Clinical Impact of Genomic and Pathway Alterations in Stage I EGFR-Mutant Lung Adenocarcinoma.

Purpose:We investigated the clinical impact of genomic and pathway alterations in stage I EGFR-mutant lung adenocarcinomas, which have a high recurrence rate despite complete surgical resection. Materials and Methods:Out of the initial cohort of 257 patients with completely resected stage I EGFR-mutant lung adenocarcinoma, tumor samples from 105 patients were subjected to analysis using large-panel next-generation sequencing. We analyzed eleven canonical oncogenic pathways and determined the number of pathway alterations (NPA). Survival analyses were performed based on co-occurring alterations and NPA in three patient groups: all patients, patients with IASLC pathology grade 2, and patients with recurrent tumors treated with EGFR-tyrosine kinase inhibitor (TKI).
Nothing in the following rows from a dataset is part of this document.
(* ===== verification/MadtSpec.v ===== *)
(** Which local APICs [kernel/apic.c] accepts from the MADT: with one processor
    ([NR_CPUS] = 1), only the boot processor's. *)

From S2P Require Import Prelude Mem Hexdump Vmcs Machine Cpu Apic Acpi AcpiSpec Madt.
#[local] Open Scope Z_scope.
#[local] Open Scope cint_scope.

Section madt_spec.
Context {hw : Type} `{Hardware hw} (fw : bmem).
Implicit Types s : machine hw.

(** ** The entries *)

(** The addresses of the subtables from [entry] to [end_]; [n] bounds their number. *)
Fixpoint subtables (n : nat) (entry end_ : Z) : list Z :=
  match n with
  | O => []
  | S n => if entry + 2 <? end_ then entry :: subtables n (entry + subtable_length fw entry) end_ else []
  end.

(** The local APIC an entry describes: its id, and whether it is enabled. *)
Definition lapic_of (p : Z) : option (Z * bool) :=
  if subtable_type fw p =? ACPI_MADT_TYPE_LOCAL_APIC then
    Some (la_id (local_apic_at fw p), truthy (la_lapic_flags (local_apic_at fw p) &&& ACPI_MADT_ENABLED))
  else if subtable_type fw p =? ACPI_MADT_TYPE_LOCAL_X2APIC then
    Some (lx_local_apic_id (local_x2apic_at fw p), truthy (lx_lapic_flags (local_x2apic_at fw p) &&& ACPI_MADT_ENABLED))
  else None.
Results:In the univariate analysis, pathological stage, IASLC grade, TP53 mutation, NPA, PI3K pathway, p53 pathway, and cell cycle pathway exhibited significant associations with worse recurrence-free survival (RFS). Moreover, RPS6KB1 or EGFR amplifications were linked to a poorer RFS. Multivariate analysis revealed that pathologic stage, IASLC grade, and cell cycle pathway alteration were independent poor prognostic factors for RFS (p=0.002, p<0.001, and p=0.006, respectively). In the grade 2 subgroup, higher NPA was independently associated with worse RFS (p=0.003). Additionally, in patients with recurrence treated with EGFR-TKIs, co-occurring TP53 mutations were linked to shorter progression-free survival (p=0.025). Conclusion:Genomic and pathway alterations, particularly cell cycle alterations, high NPA, and TP53 mutations, were associated with worse clinical outcomes in stage I EGFR-mutant lung adenocarcinoma. These findings may have implications for risk stratification and the development of new therapeutic strategies in early-stage EGFR-mutant lung cancer patients.